***Apologies for possible cross-posting ***
First Call for Papers
Co-located with ACL 2026 in San Diego, California, United States & Online | July 2–7, 2026
Website: https://alvr-workshop.github.io/
Contact email: alvr_worksh...@googlegroups.com
Language & Vision research has rapidly evolved in recent years, driven by the emergence of large vision-language models (LVLMs). The 4th Workshop on Advances in Language and Vision Research (ALVR) will bring together researchers to explore the frontier of multimodal learning, foster collaboration, and identify pressing open challenges. We will feature keynote talks, spotlight paper presentations, poster sessions, and a panel discussion.
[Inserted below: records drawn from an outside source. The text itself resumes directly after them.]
Lemma alloc_more_room n fa :
  fa_room fa (Z.of_nat n * PAGE_SIZE) →
  alloc_more n fa = (true, fa_advance fa (Z.of_nat n * PAGE_SIZE)).
Proof.
  revert fa; induction n as [|n IH]; intros fa (? & ? & ?); cbn [alloc_more].
  - unfold fa_advance. rewrite Z.add_0_r. by destruct fa.
  - rewrite alloc_page_room by (unfold fa_room, PAGE_SIZE in *; lia).
    rewrite IH by (unfold fa_room, fa_advance, PAGE_SIZE in *; simpl; lia).
    unfold fa_advance. simpl. do 2 f_equal. unfold PAGE_SIZE. lia.
Qed.

(** the frame allocator hands out pairwise disjoint, page-sized ranges in
    ascending order, inside the region, and stops exactly when the region has
    no whole page left. *)
Theorem alloc_page_bounds fa :
  0 ≤ fa_start fa ≤ fa_next fa → fa_next fa ≤ fa_end fa → fa_end fa ≤ USIZE_MAX →
  match alloc_page fa with
  | Some (page, fa') =>
      page = fa_next fa ∧ fa_start fa ≤ page ∧ page + PAGE_SIZE ≤ fa_end fa ∧
      fa_next fa' = page + PAGE_SIZE ∧ fa_start fa' = fa_start fa ∧ fa_end fa' = fa_end fa ∧
      used_bytes fa' = used_bytes fa + PAGE_SIZE
  | None => fa_end fa < fa_next fa + PAGE_SIZE
  end.
Proof.
  intros ? ? ?. unfold alloc_page. destruct (checked_add (fa_next fa) PAGE_SIZE) as [n|] eqn:Hn.
  - apply checked_add_Some in Hn as [-> ?].
    destruct (Z.ltb_spec (fa_end fa) (fa_next fa + PAGE_SIZE)); [done|].
    unfold used_bytes, saturating_sub. simpl. unfold PAGE_SIZE in *. split_and!; try done; lia.
  - apply checked_add_None in Hn. lia.
Qed.

(** ** Owned storage *)
Section OwnedStorage.
Context `{HalMemory} (can_reserve : Z → bool).

(** Bytes of frames behind [n] bytes mapped at [addr]. *)
Definition frames_for (addr n : Z) : Z := round_up (page_offset_of addr + n) PAGE_SIZE.

(** The kernel window can reach [bytes] bytes at the frame the allocator
    hands out next. *)
Definition frames_ready (fa : FrameAllocator) (bytes : Z) : Prop :=
  fa_room fa bytes ∧ 0 ≤ phys_to_virt (fa_next fa) ∧ (PAGE_SIZE | phys_to_virt (fa_next fa)) ∧
  phys_to_virt (fa_next fa) + bytes + PAGE_SIZE ≤ USIZE_MAX.

Lemma page_offset_bound a : 0 ≤ page_offset_of a < PAGE_SIZE.
Proof. rewrite page_offset_mod. apply Z.mod_pos_bound. unfold PAGE_SIZE. lia. Qed.

Lemma round_up_pages v : (round_up v PAGE_SIZE + PAGE_SIZE - 1) / PAGE_SIZE * PAGE_SIZE = round_up v PAGE_SIZE.
Proof.
  change (round_up (round_up v PAGE_SIZE) PAGE_SIZE = round_up v PAGE_SIZE).
  apply round_up_id; [done|]. apply round_up_page.
Qed.

Lemma create_owned_storage_spec addr data s :
  data ≠ [] → frames_for addr (Z.of_nat (length data)) + 2 * PAGE_SIZE ≤ USIZE_MAX →
  let n := frames_for addr (Z.of_nat (length data)) in
  let fa := frame_allocator (inner s) in
  frames_ready fa n →
  create_owned_storage addr data s =
    (Ok (Owned (fa_next fa) (n / PAGE_SIZE)),
     mkSpace (with_frame_allocator (inner s) (fa_advance fa n))
             (write_mem (kmem s) (phys_to_virt (fa_next fa) + page_offset_of addr) data)).
Proof.
  intros Hne Hbig n fa (Hroom & Hpos & Hdiv & Hv).
  assert (0 < Z.of_nat (length data)) as Hlen by (destruct data; [done|simpl; lia]).
  pose proof (page_offset_bound addr). pose proof (round_up_page (page_offset_of addr + Z.of_nat (length data))) as [Hr Hrd].
  fold (frames_for addr (Z.of_nat (length data))) in Hr, Hrd. fold n in Hr, Hrd, Hbig.
  unfold create_owned_storage. replace (match data with [] => [0] | _ => data end) with data by (by destruct data).
  rewrite !stm_bind_eq. unfold lift. rewrite uadd_ok by (unfold PAGE_SIZE in *; lia).
  rewrite stm_bind_eq, align_up_page by (unfold PAGE_SIZE in *; lia).
  fold (frames_for addr (Z.of_nat (length data))). fold n.
  rewrite stm_bind_eq, uadd_ok by (unfold PAGE_SIZE in *; lia).
  rewrite stm_bind_eq, usub_ok by (unfold PAGE_SIZE in *; lia).
  assert ((n + PAGE_SIZE - 1) / PAGE_SIZE = n / PAGE_SIZE) as ->.
  { destruct Hrd as [q ->]. rewrite Z.div_mul by done.
    replace (q * PAGE_SIZE + PAGE_SIZE - 1) with (q * PAGE_SIZE + (PAGE_SIZE - 1)) by lia.
    rewrite Z.div_add_l, (Z.div_small (PAGE_SIZE - 1)) by (unfold PAGE_SIZE; lia). lia. }
  rewrite stm_bind_eq. simpl. fold fa.
  destruct Hrd as [q Hq]. assert (0 < q) by (unfold PAGE_SIZE in *; lia).
  destruct Hroom as (? & ? & ?).
  rewrite alloc_page_room by (unfold fa_room, PAGE_SIZE in *; lia).
  assert (n / PAGE_SIZE = q) as Hnq by (rewrite Hq; by apply Z.div_mul).
  rewrite Hnq.
  rewrite alloc_more_room by (unfold fa_room, fa_advance, PAGE_SIZE in *; simpl; lia).
  replace (fa_advance (fa_advance fa PAGE_SIZE) _) with (fa_advance fa n)
    by (unfold fa_advance; simpl; f_equal; unfold PAGE_SIZE in *; lia).
  rewrite stm_bind_eq. simpl. rewrite stm_bind_eq, align_up_page by lia.
  rewrite round_up_id by done. rewrite stm_bind_eq, uadd_ok by (unfold PAGE_SIZE in *; lia).
  by rewrite stm_bind_eq.
Qed.

Lemma map_owned_spec addr bytes pr s :
  mappings_wf (mappings (inner s)) → bytes ≠ [] → 0 ≤ addr →
  let ln := Z.of_nat (length bytes) in
  let n := frames_for addr ln in
  let fa := frame_allocator (inner s) in
  addr + ln ≤ USIZE_MAX → n + 2 * PAGE_SIZE ≤ USIZE_MAX → frames_ready fa n →
  let seg := mkSegment (mkArea addr ln pr) (Owned (fa_next fa) (n / PAGE_SIZE)) in
  ∃ i', map_owned addr bytes pr s =
    (Ok tt, mkSpace i' (write_mem (kmem s) (phys_to_virt (fa_next fa) + page_offset_of addr) bytes)) ∧
    inserted (with_frame_allocator (inner s) (fa_advance fa n)) seg i'.
Proof.
  intros Hwf Hne Ha ln n fa Hend Hbig Hready seg.
  assert (1 ≤ Z.of_nat (length bytes)) as Hl by (destruct bytes; [done|simpl; lia]).
  unfold map_owned. rewrite Z.max_l by done. rewrite stm_bind_eq.
  rewrite create_owned_storage_spec by done. fold ln fa n seg.
  destruct (insert_segment_spec seg (mkSpace (with_frame_allocator (inner s) (fa_advance fa n))
     (write_mem (kmem s) (phys_to_virt (fa_next fa) + page_offset_of addr) bytes)))
    as (i' & Hi & Hins); [done|unfold seg_ok, seg_start, seg_len; simpl; lia|].
  exists i'. by rewrite Hi.
Qed.

(** The byte at offset [j] of fresh owned memory. *)
Lemma owned_ptr addr ln pr pb n j :
  phys_to_virt pb + page_offset_of addr + j ≤ USIZE_MAX → 0 ≤ j →
  storage_ptr (mkSegment (mkArea addr ln pr) (Owned pb n)) j
  = Ok (phys_to_virt pb + page_offset_of addr + j).
Proof. intros. unfold storage_ptr. simpl. rewrite uadd_ok by lia. simpl. by rewrite uadd_ok by lia. Qed.

End OwnedStorage.

(** ** Anonymous mappings *)

(** Address space above the segments and above the mapping base for
    [aligned] more bytes. *)
Record mmap_room (i : AddressSpaceInner) (aligned : Z) : Prop := {
  mr_base : 0 ≤ next_mapping_base i;
  mr_base_top : next_mapping_base i + aligned + 2 * PAGE_SIZE ≤ USIZE_MAX;
  mr_segs : ∀ k s, mappings i !! k = Some s → k + seg_len s + aligned + PAGE_SIZE ≤ USIZE_MAX;
}.

Section Anonymous.
Context `{HalMemory} (can_reserve : Z → bool).

Lemma reserve_gap_spec aligned s :
  mappings_wf (mappings (inner s)) → 0 < aligned → mmap_room (inner s) aligned →
  ∃ st, reserve_gap aligned s =
      (Ok st, with_inner s (with_next_mapping_base (inner s) (st + aligned))) ∧
    (PAGE_SIZE | st) ∧ next_mapping_base (inner s) ≤ st ∧ st + aligned ≤ USIZE_MAX ∧
    free_range (mappings (inner s)) st aligned.
Proof.
  intros Hwf Hal [? ? Hseg]. unfold reserve_gap. stm_step. stm_step. rewrite align_up_page by (unfold PAGE_SIZE in *; lia).
  pose proof (round_up_page (next_mapping_base (inner s))) as [? ?].
  destruct (find_gap_spec (mappings (inner s)) (S (size (mappings (inner s))))
    (round_up (next_mapping_base (inner s)) PAGE_SIZE) aligned) as (st & Hgap & ? & ? & Hb & Hf);
    [done| |lia|lia|apply find_gap_enough|done|].
  { intros k s0 Hk. specialize (Hseg _ _ Hk). lia. }
  stm_step. rewrite Hgap.
  assert (st + aligned ≤ USIZE_MAX) as Hst.
  { destruct Hb as [->|(k & s0 & Hk & ?)]; [unfold PAGE_SIZE in *; lia|]. specialize (Hseg _ _ Hk). lia. }
  assert (checked_add st aligned = Some (st + aligned)) as Hca by (apply checked_add_Some; lia).
  stm_step. rewrite Hca. simpl. stm_step.
  exists st. split_and!; [done|done|lia|done|].
  intros k s0 Hk. destruct (Hf _ _ Hk) as [Hx|?]; [left|by right].
  unfold saturating_add in Hx. rewrite Z.min_l in Hx by lia. done.
Qed.

(** C14: an anonymous [mmap] with room succeeds.  It returns a page-aligned
    address at or above the mapping base whose whole rounded range was free;
    exactly that range becomes mapped, with the requested protection, and
    every byte of it reads as zero; no other address changes its segment, and
    the only kernel bytes written are those of the frames the allocator of this
    address space hands out next. *)
Theorem map_anonymous_spec s ln pr :
  mappings_wf (mappings (inner s)) → 0 < ln → ln + PAGE_SIZE ≤ USIZE_MAX →
  mmap_room (inner s) (round_up ln PAGE_SIZE) →
  frames_ready (frame_allocator (inner s)) (round_up ln PAGE_SIZE) →
  can_reserve (round_up ln PAGE_SIZE) = true →
  ∃ st s', map_anonymous can_reserve ln pr s = (Ok st, s') ∧
    (PAGE_SIZE | st) ∧ next_mapping_base (inner s) ≤ st ∧
    free_range (mappings (inner s)) st (round_up ln PAGE_SIZE) ∧
    mappings_wf (mappings (inner s')) ∧
    (∀ a, addr_prot (mappings (inner s')) a =
       if decide (st ≤ a < st + round_up ln PAGE_SIZE) then Some pr
       else addr_prot (mappings (inner s)) a) ∧
    (∀ a, st ≤ a < st + round_up ln PAGE_SIZE →
       ∃ p, addr_ptr (mappings (inner s')) a = Some p ∧ kmem s' !! p = Some 0) ∧
    (∀ a, ¬ (st ≤ a < st + round_up ln PAGE_SIZE) →
       find_segment (mappings (inner s')) a 1 = find_segment (mappings (inner s)) a 1) ∧
    (let frames := phys_to_virt (fa_next (frame_allocator (inner s))) in
     ∀ p, ¬ (frames ≤ p < frames + round_up ln PAGE_SIZE) → kmem s' !! p = kmem s !! p).
Proof.
  intros Hwf Hln Hle Hroom Hready Hres. pose proof (round_up_page ln) as [? Hal].
  set (al := round_up ln PAGE_SIZE) in *.
  destruct (reserve_gap_spec al s Hwf ltac:(lia) Hroom) as (st & Hgap & Hst & Hbase & Hend & Hfree).
  unfold map_anonymous. rewrite (proj2 (Z.eqb_neq ln 0)) by lia.
  rewrite stm_bind_eq. unfold lift. rewrite align_up_page by lia. fold al.
  rewrite stm_bind_eq, Hgap, Hres, stm_bind_eq.
  set (zs := replicate (Z.to_nat al) 0). set (s1 := with_inner s _).
  assert (Z.of_nat (length zs) = al) as Hzs by (unfold zs; rewrite length_replicate; lia).
  assert (frames_for st al = al) as Hff.
  { unfold frames_for. apply page_offset_aligned in Hst. rewrite Hst. by apply round_up_id. }
  pose proof Hroom as [? ? _]. pose proof Hready as ((? & ? & ?) & ? & ? & ?).
  destruct (map_owned_spec st zs pr s1) as (i' & Hmo & Hins); rewrite ?Hzs, ?Hff; try done.
  { destruct zs; [simpl in *; lia|done]. }
  { lia. }
  { unfold PAGE_SIZE in *. lia. }
  exists st, (mkSpace i' (write_mem (kmem s1)
    (phys_to_virt (fa_next (frame_allocator (inner s))) + page_offset_of st) zs)).
  rewrite Hmo. split; [done|]. rewrite Hzs, Hff in Hins.
  set (seg := mkSegment _ _) in Hins. simpl in Hins.
  assert (∀ a, contains seg a ↔ st ≤ a < st + al) as Hcon by done.
  destruct Hins as [Hw Hpr Hfd _ Hfr _ _ _ _]. split_and!; try done.
  - intros a Ha. simpl. unfold addr_ptr. rewrite Hfd by done. unfold seg_start. simpl.
    unfold seg. change (frame_allocator (inner s1)) with (frame_allocator (inner s)).
    apply page_offset_aligned in Hst. rewrite owned_ptr by lia.
    eexists. split; [done|]. rewrite lookup_write_mem, Hzs, decide_True by lia.
    unfold zs. apply lookup_replicate_2. lia.
  - intros a Ha. simpl. rewrite Hfr by done.
    rewrite insert_free_find; [|done| |done].
    + by rewrite decide_False by (by rewrite Hcon).
    + unfold seg_ok, seg_start, seg_len. simpl. lia.
  - intros p Hp. apply page_offset_aligned in Hst. simpl. rewrite Hst, lookup_write_mem, Hzs, decide_False; [done|].
    rewrite Z.add_0_r. exact Hp.
Qed.

End Anonymous.

(** A machine with one region of 256 MiB and a direct map. *)
Definition sample_hal : HalMemory := {|
  memory_regions := [mkRegion 0 0x80000000 false; mkRegion 0x80000000 0x10000000 true];
  phys_to_virt := fun p => p + 0xffffffc000000000;
|}.

Definition sample_space : space :=
  mkSpace (mkInner 0 ∅ USER_HEAP_BASE USER_MMAP_BASE None true
             (mkFA 0x80000000 0x90000000 0x80000000)) ∅.

Lemma sample_space_new : @new_user sample_hal = Ok (inner sample_space).
Proof. reflexivity. Qed.

Lemma sample_mmap_room n : 0 ≤ n ≤ 2 ^ 40 → mmap_room (inner sample_space) n.
Proof.
  intros. split; [done| |intros k s Hk; simpl in Hk; by rewrite lookup_empty in Hk].
  change (USER_MMAP_BASE + n + 2 * PAGE_SIZE ≤ USIZE_MAX).
  unfold USER_MMAP_BASE, PAGE_SIZE, USIZE_MAX. lia.
Qed.

Lemma sample_frames_ready :
  @frames_ready sample_hal (frame_allocator (inner sample_space)) 8192.
Proof.
  split; [|split_and!].
  - unfold fa_room, USIZE_MAX. simpl. lia.
  - done.
  - by exists 4503599560785920.
  - unfold USIZE_MAX, PAGE_SIZE. simpl. lia.
Qed.

Lemma map_anonymous_spec_witness :
  ∃ st s', @map_anonymous sample_hal (fun _ => true) 5000 3 sample_space = (Ok st, s') ∧
    addr_prot (mappings (inner s')) st = Some 3.
Proof.
  destruct (@map_anonymous_spec sample_hal (fun _ => true) sample_space 5000 3)
    as (st & s' & Hm & _ & _ & _ & _ & Hp & _).
  - apply mappings_wf_empty.
  - done.
  - done.
  - by apply sample_mmap_room.
  - apply sample_frames_ready.
  - done.
  - exists st, s'. split; [done|]. rewrite Hp, decide_True; [done|].
    change (round_up 5000 PAGE_SIZE) with 8192. lia.
Defined.

Lemma mappings_wf_singleton seg :
  seg_ok (seg_start seg) seg → mappings_wf {[seg_start seg := seg]}.
Proof.
  intros Hok. split.
  - intros k s [<- <-]%lookup_singleton_Some. done.
  - intros k1 s1 k2 s2 [<- <-]%lookup_singleton_Some [<- <-]%lookup_singleton_Some. done.
Qed.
Following the success of previous ALVR editions in 2020, 2021 and 2024, this fourth edition will be held as a hybrid full-day workshop at ACL 2026 in San Diego.
Direct Submission deadline: March 5, 2026
Pre-reviewed (ARR) commitment deadline: March 24, 2026
Notification of acceptance: April 28, 2026
Camera-ready paper due: May 12, 2026
Workshop date: July 2nd or 3rd, 2026
All deadlines are 11.59 pm UTC -12h (anywhere on earth).
We accept the following types of submissions:
Long papers: up to 8 pages (+ references and appendix)
Short papers: up to 4 pages (+ references and appendix)
Final versions will be given one additional page of content so that reviewers' comments can be taken into account.
Authors will have the option to provide a link to the relevant arXiv paper.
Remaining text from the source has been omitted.